*Task requirements*: Please repeat only the stretch of records running from the first line through the line that contains "(** [for k, v := range m] *)".

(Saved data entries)
(* ===== verification/Transfers.v ===== *)
(** * Ledger client and transfer submission
    (internal/ledger/client.go, ids.go: RandomID, transfers.go)

    The environment of a ledger call is the state behind the TigerBeetle
    client, the number of IDs drawn from [types.ID] and the number of map
    iterations performed (each Go [range] over a map visits it in an order of
    its own). *)

From S2P Require Import Prelude Domain TigerBeetle Ids.

Record Env `{TigerBeetle} := {
  env_tb : TBState;
  env_ids : nat;
  env_seed : nat;
}.
Arguments Env {_}.
Arguments Build_Env {_} _ _ _.

Section client.
Context `{TigerBeetle}.

(** A call through the [Client] wrapper. *)
Definition tb_call {A} (m : M TBState A) : M Env A :=
  zoom env_tb (λ tb e, {| e with env_tb := tb |}) m.

Definition RandomID : M Env Uint128 := λ e,
  (Ok (types_ID (env_ids e)), {| e with env_ids := S (env_ids e) |}).

(** [for k, v := range m] *)
Definition range `{GoRange} {A} (m : gmap string A) : M Env (list (string * A)) := λ e,
  (Ok (range_order (env_seed e) m), {| e with env_seed := S (env_seed e) |}).
End client.

(** ** Data *)

Record TransferResult := {
  res_Resource : ResourceType;
  res_Accepted : bool;
  res_ExceedsCredits : bool;
  res_Exists : bool;
}.

Record UsageTransfer := {
  ut_Resource : ResourceType;
  ut_OperatorID : Uint128;
  ut_TenantQuotaID : Uint128;
  ut_SinkID : Uint128;
  ut_Amount : Z;
  ut_TransferID : Uint128;
  ut_ClusterUUID : bytes16;
  ut_HeartbeatTsNs : Z;
}.

Record AllocationTransfer := {
  at_Resource : ResourceType;
  at_OperatorID : Uint128;
  at_TenantQuotaID : Uint128;
  at_Amount : Z;
  at_Code : Z;
  at_TenantUUID : bytes16;
  at_PeriodStartNs : Z;
  at_TransferID : Uint128;
}.

Record GaugePendingUpdate := {
  gu_Resource : ResourceType;
  gu_TenantQuotaID : Uint128;
  gu_SinkID : Uint128;
  gu_OldPendingID : option bytes16;
  gu_NewAmount : Z;
  gu_ClusterUUID : bytes16;
  gu_HeartbeatTsNs : Z;
  gu_NewPendingID : Uint128;
  gu_VoidTransferID : Uint128;
}.

Record GaugePendingResult := {
  gr_NewPendingID : Uint128;
  gr_Accepted : bool;
  gr_ExceedsCredits : bool;
}.

Definition no_flags : TransferFlags := {| Pending := false; VoidPendingTransfer := false |}.

(** [xs[i]] *)
Definition index {A} (xs : list A) (i : nat) : outcome A :=
  match xs !! i with
  | Some x => Ok x
  | None => Panic "index out of range"
  end.

(** ** Operations *)

Section transfers.
Context `{TigerBeetle}.

(** The classification of one transfer from the entry of [failed] for its
    index, the loop body at the end of [submitBatch]. *)
Definition classify (res : TransferResult) (tbResult : option CreateTransferResult)
    : outcome TransferResult :=
  match tbResult with
  | None => Ok {| res with res_Accepted := true |}
  | Some TransferExceedsCredits => Ok {| res with res_ExceedsCredits := true |}
  | Some TransferExists
  | Some TransferExistsWithDifferentDebitAccountID
  | Some TransferExistsWithDifferentCreditAccountID
  | Some TransferExistsWithDifferentAmount =>
      Ok {| res with res_Exists := true; res_Accepted := true |}
  | Some _ => Err (EMsg "transfer[%d] for %s: unexpected result %v")
  end.

(** The map [failed] from the index of a transfer to its result code. *)
Definition failed_map (tbResults : list (EventResult CreateTransferResult))
    : gmap Z CreateTransferResult :=
  foldl (λ failed '(idx, r), <[Z.of_nat idx := r]> failed) ∅ tbResults.

Definition submitBatch (transfers : list Transfer) (resourceAt : nat → outcome ResourceType)
    : M Env (list TransferResult) :=
  results ← mapM (λ '(i, _), r ← lift (resourceAt i);
    mret {| res_Resource := r; res_Accepted := false;
            res_ExceedsCredits := false; res_Exists := false |}) (enumerate transfers);
  tbResults ← wrap_err "CreateTransfers" (tb_call (CreateTransfers transfers));
  let failed := failed_map tbResults in
  mapM (λ '(i, res), lift (classify res (failed !! u32 (Z.of_nat i)))) (enumerate results).
(* ===== verification/ActivitiesTB.v ===== *)
(** * TigerBeetle activities (internal/accounting/activities_tb.go, signals.go) *)

From S2P Require Import Prelude Domain TigerBeetle TBRef Ids Transfers Accounts LedgerProps.
From S2P Require Import Postgres World.

(** ** signals.go *)

Definition SignalHeartbeat : string := "heartbeat-signal".
Definition SignalRegisterCluster : string := "register-cluster-signal".
Definition QueryLastTBAck : string := "last-tb-ack".
Definition QueryExceededResources : string := "exceeded-resources".
Definition UpdateIssueCredit : string := "issue-credit".

Record HeartbeatSignal := {
  hb_ClusterID : string;
  hb_ClusterUUID : bytes16;
  hb_SequenceNumber : Z;
  hb_CPUMillisecondsDelta : Z;
  hb_MemoryMBSecondsDelta : Z;
  hb_ActiveNodes : Z;
  hb_HeartbeatTimestampNs : Z;
}.

Record QuotaAdjustmentSignal := {
  qa_ResourceType : string;
  qa_Amount : Z;
  qa_Reason : string;
  qa_Code : Z;
}.

Record RegisterClusterSignal := { rg_ClusterID : string }.

(** [QuotaSnapshotData] (activities_pg.go) *)
Record QuotaSnapshotData := {
  sd_CreditsTotal : Z;
  sd_DebitsPosted : Z;
  sd_DebitsPending : Z;
}.

Record IssueCreditResult := { ic_Balances : gmap string QuotaSnapshotData }.

(** ** Inputs and results *)

Abbreviation idmap := (gmap string bytes16).
Abbreviation idmap2 := (gmap string idmap).

Record TBAccountMap := {
  am_OperatorIDs : idmap;
  am_TenantQuotaIDs : idmap;
  am_SinkIDs : idmap;
}.

Record TBBatchInput := {
  bi_TenantID : string;
  bi_TenantUUID : bytes16;
  bi_AccountMap : TBAccountMap;
  bi_Heartbeats : list HeartbeatSignal;
  bi_GlobalOperatorIDs : idmap;
  bi_GlobalSinkIDs : idmap;
  bi_PendingGaugeIDs : idmap2;
  bi_NewGaugePendingIDs : idmap2;
  bi_GaugeVoidIDs : idmap2;
}.

Record ResourceBatchResult := {
  rb_Accepted : bool;
  rb_ExceedsCredits : bool;
  rb_Exists : bool;
}.

Record TBBatchResult := {
  br_PerResource : gmap string ResourceBatchResult;
  br_GaugeUpdates : idmap2;
}.

Record SubmitAllocationInput := {
  ai_TenantUUID : bytes16;
  ai_TenantQuotaIDs : idmap;
  ai_GlobalOperatorIDs : idmap;
  ai_Credits : gmap string Z;
  ai_PeriodStartNs : Z;
  ai_TransferIDs : idmap;
}.

Record CreateTenantTBAccountsInput := { ci_TenantUUID : bytes16 }.
Record CreateTenantTBAccountsResult := { cr_AccountIDs : idmap }.
Record LookupAccountBalancesInput := { li_TenantQuotaIDs : idmap }.
Record LookupAccountBalancesResult := { lr_Balances : gmap string QuotaSnapshotData }.

(** ** Operations *)

Definition heartbeatAmount (hb : HeartbeatSignal) (r : ResourceType) : Z :=
  if decide (r = ResourceCPUHours) then hb_CPUMillisecondsDelta hb
  else if decide (r = ResourceMemoryGBHours) then hb_MemoryMBSecondsDelta hb
  else if decide (r = ResourceActiveNodes) then hb_ActiveNodes hb
  else 0.

(** The latest heartbeat of each cluster, by sequence number. *)
Definition latest_step (m : gmap string HeartbeatSignal) (hb : HeartbeatSignal)
    : gmap string HeartbeatSignal :=
  match m !! hb_ClusterID hb with
  | Some prev =>
      if decide (hb_SequenceNumber hb > hb_SequenceNumber prev)
      then <[hb_ClusterID hb := hb]> m else m
  | None => <[hb_ClusterID hb := hb]> m
  end.
Definition latestByCluster (hbs : list HeartbeatSignal) : gmap string HeartbeatSignal :=
  foldl latest_step ∅ hbs.

(** [m[k1][k2]] of a map of maps. *)
Definition lookup2 (m : idmap2) (k1 k2 : string) : option bytes16 :=
  inner ← m !! k1; inner !! k2.

Section activities.
Context `{TigerBeetle} `{Blake3} `{GoRange}.

(** The body of the first two loops: the usage transfer of one heartbeat and
    one resource, or none. *)
Definition usage_of (input : TBBatchInput) (hb : HeartbeatSignal) (r : ResourceType)
    : outcome (option UsageTransfer) :=
  if IsGauge r then Ok None else
  let amount := heartbeatAmount hb r in
  if decide (amount = 0) then Ok None else
  match bi_GlobalOperatorIDs input !! r, am_TenantQuotaIDs (bi_AccountMap input) !! r,
        bi_GlobalSinkIDs input !! r with
  | Some operatorBytes, Some quotaBytes, Some sinkBytes =>
      ledger ← LedgerID r;
      Ok (Some {| ut_Resource := r;
                  ut_OperatorID := UUIDToUint128 operatorBytes;
                  ut_TenantQuotaID := UUIDToUint128 quotaBytes;
                  ut_SinkID := UUIDToUint128 sinkBytes;
                  ut_Amount := u64 amount;
                  ut_TransferID :=
                    DeriveTransferID (hb_ClusterUUID hb) (hb_SequenceNumber hb) ledger;
                  ut_ClusterUUID := hb_ClusterUUID hb;
                  ut_HeartbeatTsNs := u64 (hb_HeartbeatTimestampNs hb) |})
  | _, _, _ => Ok None
  end.

Definition hb_resources (hbs : list HeartbeatSignal) : list (HeartbeatSignal * ResourceType) :=
  hb ← hbs; r ← AllResources; [(hb, r)].

Definition usage_transfers (input : TBBatchInput) : outcome (list UsageTransfer) :=
  us ← mapM (λ '(hb, r), usage_of input hb r) (hb_resources (bi_Heartbeats input));
  Ok (omap id us).

(** The body of the gauge loops: the update for the latest heartbeat of one
    cluster and one resource, or none. *)
Definition gauge_of (input : TBBatchInput) (clusterID : string) (hb : HeartbeatSignal)
    (r : ResourceType) : option GaugePendingUpdate :=
  if negb (IsGauge r) then None else
  match am_TenantQuotaIDs (bi_AccountMap input) !! r, bi_GlobalSinkIDs input !! r with
  | Some quotaBytes, Some sinkBytes => Some
      {| gu_Resource := r;
         gu_TenantQuotaID := UUIDToUint128 quotaBytes;
         gu_SinkID := UUIDToUint128 sinkBytes;
         gu_OldPendingID := lookup2 (bi_PendingGaugeIDs input) clusterID r;
         gu_NewAmount := u64 (heartbeatAmount hb r);
         gu_ClusterUUID := hb_ClusterUUID hb;
         gu_HeartbeatTsNs := u64 (hb_HeartbeatTimestampNs hb);
         gu_NewPendingID := match lookup2 (bi_NewGaugePendingIDs input) clusterID r with
                            | Some idBytes => UUIDToUint128 idBytes | None => zero16 end;
         gu_VoidTransferID := match lookup2 (bi_GaugeVoidIDs input) clusterID r with
                              | Some idBytes => UUIDToUint128 idBytes | None => zero16 end |}
  | _, _ => None
  end.

Abbreviation gaugeKey := (string * string)%type (only parsing).

Definition gauge_updates (input : TBBatchInput) (latest : list (string * HeartbeatSignal))
    : list (gaugeKey * GaugePendingUpdate) :=
  '(clusterID, hb) ← latest; r ← AllResources;
  match gauge_of input clusterID hb r with
  | Some gu => [((clusterID, r), gu)]
  | None => []
  end.

(** [result.PerResource[transferResources[i]] = ...] *)
Definition record_usage (resources : list string) (per : gmap string ResourceBatchResult)
    (ir : nat * TransferResult) : outcome (gmap string ResourceBatchResult) :=
  let '(i, res) := ir in
  r ← index resources i;
  Ok (<[r := {| rb_Accepted := res_Accepted res;
                rb_ExceedsCredits := res_ExceedsCredits res;
                rb_Exists := res_Exists res |}]> per).

Definition record_gauge (keys : list gaugeKey) (result : TBBatchResult)
    (ir : nat * GaugePendingResult) : outcome TBBatchResult :=
  let '(i, gr) := ir in
  '(clusterID, resource) ← index keys i;
  Ok {| br_PerResource :=
          <[resource := {| rb_Accepted := gr_Accepted gr;
                           rb_ExceedsCredits := gr_ExceedsCredits gr;
                           rb_Exists := false |}]> (br_PerResource result);
        br_GaugeUpdates :=
          <[clusterID := <[resource := Uint128ToBytes (gr_NewPendingID gr)]>
              (default ∅ (br_GaugeUpdates result !! clusterID))]> (br_GaugeUpdates result) |}.

Definition SubmitTBBatch (input : TBBatchInput) : M Env TBBatchResult :=
  transfers ← lift (usage_transfers input);
  let transferResources := ut_Resource <$> transfers in
  per ← (if decide (0 < length transfers)%nat then
           tbResults ← wrap_err "SubmitUsageBatch" (SubmitUsageBatch transfers);
           foldM (λ per ir, lift (record_usage transferResources per ir)) ∅ (enumerate tbResults)
         else mret ∅);
  latest ← range (latestByCluster (bi_Heartbeats input));
  let gus := gauge_updates input latest in
  let result := {| br_PerResource := per; br_GaugeUpdates := ∅ |} in
  if decide (0 < length gus)%nat then
    gaugeResults ← wrap_err "SubmitGaugePendingUpdates" (SubmitGaugePendingUpdates gus.*2);
    foldM (λ result ir, lift (record_gauge gus.*1 result ir)) result (enumerate gaugeResults)
  else mret result.

Definition CreateTenantTBAccounts (input : CreateTenantTBAccountsInput)
    : M Env CreateTenantTBAccountsResult :=
  ids ← wrap_err "CreateTenantQuotaAccounts" (CreateTenantQuotaAccounts (ci_TenantUUID input) ∅);
  kvs ← range ids;
  mret {| cr_AccountIDs := foldl (λ out '(r, id), <[r := Uint128ToBytes id]> out) ∅ kvs |}.

Definition alloc_of (input : SubmitAllocationInput) (r : string) (credits : Z)
    : option AllocationTransfer :=
  match ai_GlobalOperatorIDs input !! r, ai_TenantQuotaIDs input !! r with
  | Some opBytes, Some quotaBytes => Some
      {| at_Resource := r;
         at_OperatorID := UUIDToUint128 opBytes;
         at_TenantQuotaID := UUIDToUint128 quotaBytes;
         at_Amount := u64 credits;
         at_Code := CodeQuotaAllocation;
         at_TenantUUID := ai_TenantUUID input;
         at_PeriodStartNs := u64 (ai_PeriodStartNs input);
         at_TransferID := match ai_TransferIDs input !! r with
                          | Some idBytes => UUIDToUint128 idBytes | None => zero16 end |}
  | _, _ => None
  end.

Definition SubmitAllocationTransfers (input : SubmitAllocationInput) : M Env unit :=
  kvs ← range (ai_Credits input);
  let allocations := omap (λ '(r, credits), alloc_of input r credits) kvs in
  if decide (length allocations = 0%nat) then mret tt else
  _ ← SubmitAllocations allocations;
  mret tt.

Definition LookupAccountBalances (input : LookupAccountBalancesInput)
    : M Env LookupAccountBalancesResult :=
  balances ← wrap_err "LookupBalances" (LookupBalances (li_TenantQuotaIDs input));
  kvs ← range balances;
  mret {| lr_Balances := foldl (λ out '(r, b),
            <[r := {| sd_CreditsTotal := i64 (CreditsPosted b);
                      sd_DebitsPosted := i64 (DebitsPosted b);
                      sd_DebitsPending := i64 (DebitsPending b) |}]> out) ∅ kvs |}.
End activities.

*Response to the task*:
(* ===== verification/Transfers.v ===== *)
(** * Ledger client and transfer submission
    (internal/ledger/client.go, ids.go: RandomID, transfers.go)

    The environment of a ledger call is the state behind the TigerBeetle
    client, the number of IDs drawn from [types.ID] and the number of map
    iterations performed (each Go [range] over a map visits it in an order of
    its own). *)

From S2P Require Import Prelude Domain TigerBeetle Ids.

Record Env `{TigerBeetle} := {
  env_tb : TBState;
  env_ids : nat;
  env_seed : nat;
}.
Arguments Env {_}.
Arguments Build_Env {_} _ _ _.

Section client.
Context `{TigerBeetle}.

(** A call through the [Client] wrapper. *)
Definition tb_call {A} (m : M TBState A) : M Env A :=
  zoom env_tb (λ tb e, {| e with env_tb := tb |}) m.

Definition RandomID : M Env Uint128 := λ e,
  (Ok (types_ID (env_ids e)), {| e with env_ids := S (env_ids e) |}).

(** [for k, v := range m] *)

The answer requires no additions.